GB/GBC had 11 years on the market before GBA came out, and 14 years in total. It only sold 118 million units in that time. Even if we assume that all 118 million units were sold prior to the release of the GBA, that puts the GB/GBC's sales at 10.72 million a year on average. 3DS only had 6 years on the market before the Switch came to replace it. Had the 3DS sold at the same average yearly rate as GB/GBC it would have ended at 64.32 million units sold.

 GBA had 3.5 years on the market before the DS came out, and 7.5 years in total. It did 81 million units by around 2008. At first that looks phenomenal. But then you realize that GBA launched at a rock bottom price of $99.95. When adjusting for inflation that would have been only $127.02 in 2011. Can you imagine the 3DS launching at $127 USD? It would have sold like gold infused hotcakes! Instead 3DS launched at an insanely pricey $249.99. So it's no surprise at all that the GBA beat it in nearly half the time. GBA was nearly half the price, when adjusted for inflation. 

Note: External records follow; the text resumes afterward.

(** An operation that cannot repeat takes its step. *)
Lemma op_steps c o p : op_typed o -> (forall s, ~ repeats o s) -> protected_media p (eq c) -> can_run o c ->
  exists p', run_op jp o p = (p', inr (after o c)) /\ protected_media p' (eq (after o c)) /\
    step o (abs c) (abs (after o c)).
Proof.
  intros Ho Hrep Hp Hcan. destruct (protected_op_answers c o p Ho Hp Hcan) as (p' & E). exists p'. split; [done|].
  destruct (protected_op_law c o p p' _ Ho Hp E) as [_ Hres]. destruct (Hres _ eq_refl) as [Hm [[Hs _]|[Hr _]]].
  - done.
  - by apply Hrep in Hr.
Qed.

Lemma begin_answers w f n nonce binding :
  begin_well_formed -> at_rest cu cp w -> world_observer w = None ->
  pending_identity_matches cu i = true ->
  entry_boot_attempts (slot_at (snapshot_metadata cu) (identity_slot_id i)) = begin_maximum_attempts r ->
  nonce_fill source = Some f -> f (world_nonce w) = (n, (0, nonce)) ->
  fresh_binding nonce binding -> attempt_room binding ->
  exists w' attempt, ribon_boot_confirmation_begin_attempt (O:=O) (Some r) true w = (w', inr attempt) /\
    attempt_nonce attempt = nonce /\ attempt_binding_digest attempt = binding /\
    attempt_attempt_sequence attempt = snapshot_attempt_sequence cp + 1 /\
    at_rest cu (after (Consume (identity_manifest_sequence i)) (after (opening_op binding) cp)) w' /\
    world_observer w' = None.
Proof.
  intros (F1 & F2 & F3 & F4 & F5 & F6) [Hu Hp] Hobs Hpending Hboot Hf Efill Hfresh Hroom.
  pose proof (protected_record_ok _ _ Hp) as Hok. pose proof (ok_attempt_sequence _ Hok) as Hseq.
  cbn in Hseq. rewrite word64 in Hseq. destruct Hfresh as (Hl & Hz & Hlt & Hb).
  destruct (binding_some _ _ _ _ Hb) as (Hv & _ & _ & _).
  destruct (opening_op_run nonce binding) as (Hop & Eopen & Hopened & Hrep); [done|done|done|].
  destruct Hroom as [Hroom1 Hroom2].
  unfold ribon_boot_confirmation_begin_attempt. rewrite Hi, Hsource, Hju, Hjp, F1, F2, F3, F5, F6, Hv.
  cbn [negb is_null]. rewrite !Z.eqb_refl. replace (begin_maximum_attempts r =? 0) with false by (symmetry; apply Z.eqb_neq; lia).
  replace (RIBON_PROTECTED_STATE_MAX_TRIAL_ATTEMPTS <? begin_maximum_attempts r) with false
    by (symmetry; apply Z.ltb_ge; lia).
  cbn [negb orb]. unfold begin_checked. rewrite Hju, Hjp.
  destruct w as [u ob pw nw]. cbn in Hu, Hp, Hobs, Efill. subst ob.
  unfold mbind, M_bind, call_update, call_protected, call_fill.
  cbn [mret M_ret world_update world_observer world_protected world_nonce].
  destruct (update_open_answers (O:=O) cu u Hu) as (u1 & Eu).
  destruct (update_open_law _ _ _ _ _ _ Hu Eu) as (Hu1 & _). rewrite Eu. cbn [ok_or mret M_ret].
  rewrite Hpending, Hboot, Z.eqb_refl. cbn [negb orb leave_if mret M_ret world_protected].
  destruct (protected_open_answers cp pw Hp) as (p1 & Ep).
  destruct (protected_open_law _ _ _ _ Hp Ep) as (Hp1 & _). rewrite Ep. cbn [ok_or mret M_ret].
  replace (snapshot_attempt_sequence cp =? UINT64_MAX) with false by (symmetry; apply Z.eqb_neq; lia).
  cbn [leave_if mret M_ret world_nonce]. rewrite (wrap_small 64) by (apply word64; lia).
  rewrite Hf, Efill. cbn [fst snd]. rewrite Hz, Hb. cbn [Z.eqb negb orb leave_if mret M_ret].
  rewrite Eopen. unfold mbind, M_bind, call_protected.
  cbn [world_update world_observer world_protected world_nonce].
  destruct (op_steps cp (opening_op binding) p1) as (p2 & E2 & Hp2 & Hs2); [done..|].
  rewrite E2. cbn [protected_result mret M_ret world_update world_observer world_protected world_nonce].
  destruct (op_steps (after (opening_op binding) cp) (Consume (identity_manifest_sequence i)) p2) as (p3 & E3 & Hp3 & Hs3);
    [apply (typed_identity_sequence i Htyped)|by inversion 1|done|done|].
  cbn [run_op] in E3. rewrite E3. cbn [protected_result mret M_ret].
  set (c := after (Consume _) _) in *.
  assert (Hpaid : attempt_paid binding (snapshot_attempt_sequence cp + 1) (abs cp) (abs c))
    by (eexists; split; [by apply Hopened|done]).
  destruct (paid_abs _ _ _ Hpaid) as (k & Eabs & _). destruct (bound_snapshot _ _ _ _ _ Eabs) as [-> ->].
  rewrite bytes_equal_refl, Z.eqb_refl. cbn [negb orb leave_if mret M_ret]. by eexists _, _.
Qed.

(** On storage that answers, a well-formed request for the pending image is
    granted an attempt whenever the trial has room: the sequence numbers are not
    exhausted, the source delivers a nonce that is not zero, and the protected
    journal takes the two steps, which is where it is left. *)
Theorem begin_attempt_completes w f n nonce binding :
  begin_well_formed -> at_rest cu cp w -> world_observer w = None ->
  pending_identity_matches cu i = true ->
  entry_boot_attempts (slot_at (snapshot_metadata cu) (identity_slot_id i)) = begin_maximum_attempts r ->
  nonce_fill source = Some f -> f (world_nonce w) = (n, (0, nonce)) ->
  fresh_binding nonce binding -> attempt_room binding ->
  exists w' attempt, ribon_boot_confirmation_begin_attempt (O:=O) (Some r) true w = (w', inr attempt) /\
    attempt_nonce attempt = nonce /\ attempt_binding_digest attempt = binding /\
    attempt_attempt_sequence attempt = snapshot_attempt_sequence cp + 1 /\
    at_rest cu (after (Consume (identity_manifest_sequence i)) (after (opening_op binding) cp)) w' /\
    world_observer w' = None.
Proof. apply begin_answers. Qed.
End Begin.

(** ** An attempt and its confirmation *)

(** C16: An envelope confirms one attempt only.  After an attempt was begun, on any
    protected medium that leaves, the only envelope that can change a journal or
    earn a receipt has that attempt's nonce and sequence number and is presented for
    the same mode, slot, versions, image, manifest, product and rollback domain,
    unless two different attempts collide under SHA-256; any other envelope leaves
    both journals as they are. *)
Theorem confirmation_binds_attempt
    (b : RibonBootAttemptBeginRequest U P N) i source cu cp w0 w1 attempt cu1 c
    (r : RibonBootConfirmationAcceptRequest U P) i' protocol w2 w3 res :
  begin_identity b = Some i -> begin_nonce_source b = Some source -> begin_update_journal b = Some ju ->
  begin_protected_journal b = Some jp -> identity_typed i -> word 32 (begin_maximum_attempts b) ->
  (forall f n, nonce_fill source = Some f -> len (snd (snd (f n))) = 32) ->
  at_rest cu cp w0 ->
  ribon_boot_confirmation_begin_attempt (O:=O) (Some b) true w0 = (w1, inr attempt) ->
  (forall Q, protected_media (world_protected w1) Q -> Q c) ->
  accept_identity r = Some i' -> accept_protocol r = Some protocol -> accept_update_journal r = Some ju ->
  accept_protected_journal r = Some jp -> identity_typed i' ->
  pointed (accept_envelope r) (accept_envelope_size r) -> octets (default [] (accept_envelope r)) ->
  at_rest cu1 c w2 ->
  ribon_boot_confirmation_accept (O:=O) (N:=N) (Some r) true w2 = (w3, res) ->
  (at_rest cu1 c w3 /\ exists st, res = inl st) \/
  exists v, ribon_boot_confirmation_envelope_open (accept_envelope r) (accept_envelope_size r) true = Some v /\
    (attempt_fields i' (view_nonce v) (view_attempt_sequence v) =
       attempt_fields i (attempt_nonce attempt) (attempt_attempt_sequence attempt) \/
     binding_collision i' (view_nonce v) (view_attempt_sequence v)
       i (attempt_nonce attempt) (attempt_attempt_sequence attempt)).
Proof.
  intros Hi Hsource Hbu Hbp Hty Hmax Hfill Hw0 Ebegin Hc Hi' Hpr Hau Hap Hty' Hpt Hoct Hw2 Eaccept.
  destruct (accept_evidence r i' protocol Hi' Hpr Hau Hap cu1 c Hty' Hpt Hoct w2 w3 res Hw2 Eaccept)
    as [H|(v & binding & He)]; [by left|right].
  destruct (begin_run b i source Hi Hsource Hbu Hbp Hty Hmax Hfill cu cp w0 w1 _ Hw0 Ebegin)
    as (c' & _ & Hp & _ & _ & (Hln & _ & Hlt & Hfresh) & Hpaid & Hseq & _).
  apply Hc in Hp. subst c'. destruct (paid_abs b i cp _ _ _ Hpaid) as (n & Eabs & _).
  destruct (bound_snapshot _ _ _ _ _ Eabs) as [Hdigest Hsequence].
  destruct He as [Hopen _ Hbind _ Hstale _ _]. exists v. split; [done|].
  pose proof (opened_attempt r Hpt Hoct v Hopen) as Hav.
  destruct (stale_binding c v binding i' (protected_record_ok _ _ (proj2 Hw2))
    (proj1 (binding_digest_typed _ _ _ _ Hbind)) Hstale) as [_ Eb].
  rewrite <- Eb, Hdigest in Hbind. rewrite Hseq.
  eapply same_binding; [done|by apply opened_nonce with r|done|done|done| |exact Hbind|exact Hfresh].
  pose proof (ok_attempt_sequence _ (protected_record_ok _ _ (proj2 Hw0))) as Hw. cbn in Hw. rewrite word64 in Hw.
  apply word64. lia.
Qed.
End Engine.

(** ** The longest protocol identifier *)


(** An identity whose protocol identifier has the full 64 bytes that
    [identity_is_valid] admits is refused by [protocol_matches_identity] for every
    protocol: its attempt can be begun but never confirmed. *)
Theorem longest_protocol_id_never_matches protocol i :
  identity_protocol_id_size i = RIBON_BOOT_CONFIRMATION_MAX_PROTOCOL_ID_BYTES ->
  protocol_matches_identity protocol i = false.
Proof.
  intros Hs. unfold protocol_matches_identity. destruct (_ || _); [done|]. rewrite Hs. apply andb_false_iff. left.
  destruct (Z.eqb_spec (bounded_length (Z.to_nat RIBON_BOOT_CONFIRMATION_MAX_PROTOCOL_ID_BYTES)
    (default [] (protocol_id protocol))) RIBON_BOOT_CONFIRMATION_MAX_PROTOCOL_ID_BYTES) as [->|]; [done|].
  apply andb_false_r.
Qed.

3DS lost a huge amount of sales because...

Consumers weren't sure if 3DS was a successor to DS, the same way that they weren't sure if Wii U was a successor to Wii. 

3DS launched insanely overpriced, thanks to the 3D effect, the same way that Wii U's tablet inflated the Wii U's price. 

3DS launched with a massive drought of games, same as the Wii U. The first 3DS game of any note (3D Land) didn't come out until 8 months after launch.

The 3D mode hurt the eyes of kids (it's core audience).

AA Developers were finding 3DS development to be overly expensive and time consuming compared to GB/DS/GBA development.

Honestly, 3DS just flat out sucked the first year. It was mishandled almost as much as Wii U. 

The Vita was pretty much abandoned by Sony after Christmas 2013. Tearaway was its last noteworthy exclusive. That's only two years from launch to utter abandonment by Sony. Had Vita gotten an additional three years of genuine support from Sony it would have ended at around 40 - 45 million. AA developers abandoned the Vita because it (and PSP) were too expensive to develop for. Sony abandoned Vita because it realized that without that AA 3rd party support it was a sinking ship. That's what killed the Vita, not Smartphone games. Or do you seriously believe that all those God of War, Racing, GTA, style gamers just suddenly left the PSP/Vita ship to play Cut the Rope, and CandyCrush? 

As for your second paragraph, yes you get it! Context is King, and when we take the context of the Wii's success into account consoles have remained strong. When we take the context outlined above it is clear that the handheld market definitely wasn't killed off by Smartphone games.